**WORK TO BE COMPLETED:** Your output should contain every record, unchanged.

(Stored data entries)
+++++

Definition int8_t := mkType true 1.
Definition int16_t := mkType true 2.
Definition int32_t := mkType true 4.
Definition int64_t := mkType true 8.
Definition uint8_t := mkType false 1.
Definition uint16_t := mkType false 2.
Definition uint32_t := mkType false 4.
Definition uint64_t := mkType false 8.
Definition float_bits := mkType false 4.
Definition double_bits := mkType false 8.
(** [size_t] is [uint64_t]. *)
Definition size_t := uint64_t.

Definition type_ok (T : ctype) : Prop :=
  sizeof T = 1 \/ sizeof T = 2 \/ sizeof T = 4 \/ sizeof T = 8.

Definition in_range (T : ctype) (v : Z) : bool :=
  if is_signed T
  then (- 2 ^ (8 * sizeof T - 1) <=? v) && (v <? 2 ^ (8 * sizeof T - 1))
  else (0 <=? v) && (v <? 2 ^ (8 * sizeof T)).

(** [memcpy(&raw, &val, sizeof(T))] and [memcpy(&val, &raw, sizeof(T))]. *)
Definition to_raw (T : ctype) (v : Z) : Z := v mod 2 ^ (8 * sizeof T).
Definition of_raw (T : ctype) (raw : Z) : Z :=
  if is_signed T && (2 ^ (8 * sizeof T - 1) <=? raw)
  then raw - 2 ^ (8 * sizeof T) else raw.

(** The bytes of a value on the wire. *)
Definition value_bytes (T : ctype) (v : Z) : list byte :=
  le_split (Z.to_nat (sizeof T)) (to_raw T v).

Section stream.
Context {B : Type} `{BufferOps B}.
Implicit Types b : B.

(** [ShiftStreamValue<T, 1>] *)
Definition decode_byte (T : ctype) (val : Z) b : outcome (Error * Z * B) :=
  '(error, raw, b) ← pop [byte.of_Z (to_raw T val)] (sizeof T) b;
  Ret (error, of_raw T (le_combine raw), b).

Definition encode_byte (T : ctype) (val : Z) b : outcome (Error * B) :=
  push [byte.of_Z (to_raw T val)] (sizeof T) b.

(** The loops of [ShiftStreamValue<T, 2>], [<T, 4>] and [<T, 8>], whose bodies
    are the same up to the width of [raw]. *)
Fixpoint shift_in (T : ctype) (count : nat) (i raw : Z) b : outcome Z :=
  match count with
  | O => Ret raw
  | S count =>
      v ← read i b;
      let shifted := Z.shiftl (byte.unsigned v) (i * 8) mod 2 ^ (8 * sizeof T) in
      shift_in T count (i + 1) (Z.lor raw shifted) b
  end.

+++++

**ANSWER FOR THE TASK:**
Definition int8_t := mkType true 1.
Definition int16_t := mkType true 2.
Definition int32_t := mkType true 4.
Definition int64_t := mkType true 8.
Definition uint8_t := mkType false 1.
Definition uint16_t := mkType false 2.
Definition uint32_t := mkType false 4.
Definition uint64_t := mkType false 8.
Definition float_bits := mkType false 4.
Definition double_bits := mkType false 8.
(** [size_t] is [uint64_t]. *)
Definition size_t := uint64_t.

Definition type_ok (T : ctype) : Prop :=
  sizeof T = 1 \/ sizeof T = 2 \/ sizeof T = 4 \/ sizeof T = 8.

Definition in_range (T : ctype) (v : Z) : bool :=
  if is_signed T
  then (- 2 ^ (8 * sizeof T - 1) <=? v) && (v <? 2 ^ (8 * sizeof T - 1))
  else (0 <=? v) && (v <? 2 ^ (8 * sizeof T)).

(** [memcpy(&raw, &val, sizeof(T))] and [memcpy(&val, &raw, sizeof(T))]. *)
Definition to_raw (T : ctype) (v : Z) : Z := v mod 2 ^ (8 * sizeof T).
Definition of_raw (T : ctype) (raw : Z) : Z :=
  if is_signed T && (2 ^ (8 * sizeof T - 1) <=? raw)
  then raw - 2 ^ (8 * sizeof T) else raw.

(** The bytes of a value on the wire. *)
Definition value_bytes (T : ctype) (v : Z) : list byte :=
  le_split (Z.to_nat (sizeof T)) (to_raw T v).

Section stream.
Context {B : Type} `{BufferOps B}.
Implicit Types b : B.

(** [ShiftStreamValue<T, 1>] *)
Definition decode_byte (T : ctype) (val : Z) b : outcome (Error * Z * B) :=
  '(error, raw, b) ← pop [byte.of_Z (to_raw T val)] (sizeof T) b;
  Ret (error, of_raw T (le_combine raw), b).

Definition encode_byte (T : ctype) (val : Z) b : outcome (Error * B) :=
  push [byte.of_Z (to_raw T val)] (sizeof T) b.

(** The loops of [ShiftStreamValue<T, 2>], [<T, 4>] and [<T, 8>], whose bodies
    are the same up to the width of [raw]. *)
Fixpoint shift_in (T : ctype) (count : nat) (i raw : Z) b : outcome Z :=
  match count with
  | O => Ret raw
  | S count =>
      v ← read i b;
      let shifted := Z.shiftl (byte.unsigned v) (i * 8) mod 2 ^ (8 * sizeof T) in
      shift_in T count (i + 1) (Z.lor raw shifted) b
  end.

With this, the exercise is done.